Collected data entries
═══

(** eipc-client dials through TLS exactly where the server listens through it. *)
Lemma clientMain_tls env fs args now1 now2 n key conn n' :
  clientMain env fs args now1 now2 n = (Ok (key, conn), n') ->
  exists addr,
    (certKeyGiven env \/ autoGiven env -> exists cfg, tls_Dial "tcp" addr cfg n = (Ok conn, n')) /\
    (~ (certKeyGiven env \/ autoGiven env) ->
       exists n1, net_Dial "tcp" addr n = (Ok conn, n1) /\ n' = withKeepAlive conn n1).
Proof.
  unfold clientMain. cbv zeta. set (addr := match args with _ :: a :: _ => a | _ => _ end).
  destruct (LoadHMACKey env fs) as [k|]; [|done].
  destruct (SetupTLSFromEnv env fs now1 now2 tcp_New) as [[[]|] t] eqn:Es; [|done].
  apply SetupTLSFromEnv_spec in Es as (_ & Hiff & _). unfold tcp_Dial.
  destruct (tlsConfig t) as [cfg|].
  - destruct (tls_Dial "tcp" addr cfg n) as [[c|] n1] eqn:E; [|done]. intros [= <- <- <-]. exists addr.
    split; [intros _; by exists cfg|]. intros []. apply Hiff. by eexists.
  - destruct (net_Dial "tcp" addr n) as [[c|] n1] eqn:E; [|done]. intros [= <- <- <-]. exists addr.
    split; [intros Hg; by destruct (proj2 Hiff Hg)|]. intros _. by exists n1.
Qed.

(** eipc-cli never does. *)
Lemma cliConnect_plain env fs addr n key conn n' :
  cliConnect env fs addr n = (Ok (key, conn), n') ->
  exists n1, net_Dial "tcp" addr n = (Ok conn, n1) /\ n' = withKeepAlive conn n1.
Proof.
  unfold cliConnect. destruct (LoadHMACKey env fs) as [k|]; [|done]. cbn [tcp_Dial tlsConfig tcp_New].
  destruct (net_Dial "tcp" _ n) as [[c|] n1] eqn:E; [|done]. intros [= <- <- <-]. by exists n1.
Qed.

(** Without a path the log is the standard output, which is never closed; with
    one it is the file of the cleaned path, which is. *)
Lemma NewFileLogger_spec path n l n' :
  NewFileLogger path n = (Ok l, n') ->
  match l with
  | Stdout => path = "" /\ n' = n /\ FileLogger_Close l n' = (Ok tt, n')
  | Opened f => path <> "" /\ OpenFile (Clean path) n = (Ok f, n') /\ FileLogger_Close l n' = CloseFile f n'
  end.
Proof.
  unfold NewFileLogger. destruct (String.eqb_spec path "") as [->|Hne]; [by intros [= <- <-]|].
  unfold mbind, M_bind, wrapf. destruct (OpenFile (Clean path) n) as [[f|] n1] eqn:E; [|done].
  by intros [= <- <-].
Qed.

End Net.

═══

Give back exactly the lines above starting at the line where "apply SetupTLSFromEnv_spec in" appears and ending at the line where "(** eipc-cli never does. *)" appears, both included, with no other lines.

Result of the exercise
  apply SetupTLSFromEnv_spec in Es as (_ & Hiff & _). unfold tcp_Dial.
  destruct (tlsConfig t) as [cfg|].
  - destruct (tls_Dial "tcp" addr cfg n) as [[c|] n1] eqn:E; [|done]. intros [= <- <- <-]. exists addr.
    split; [intros _; by exists cfg|]. intros []. apply Hiff. by eexists.
  - destruct (net_Dial "tcp" addr n) as [[c|] n1] eqn:E; [|done]. intros [= <- <- <-]. exists addr.
    split; [intros Hg; by destruct (proj2 Hiff Hg)|]. intros _. by exists n1.
Qed.

(** eipc-cli never does. *)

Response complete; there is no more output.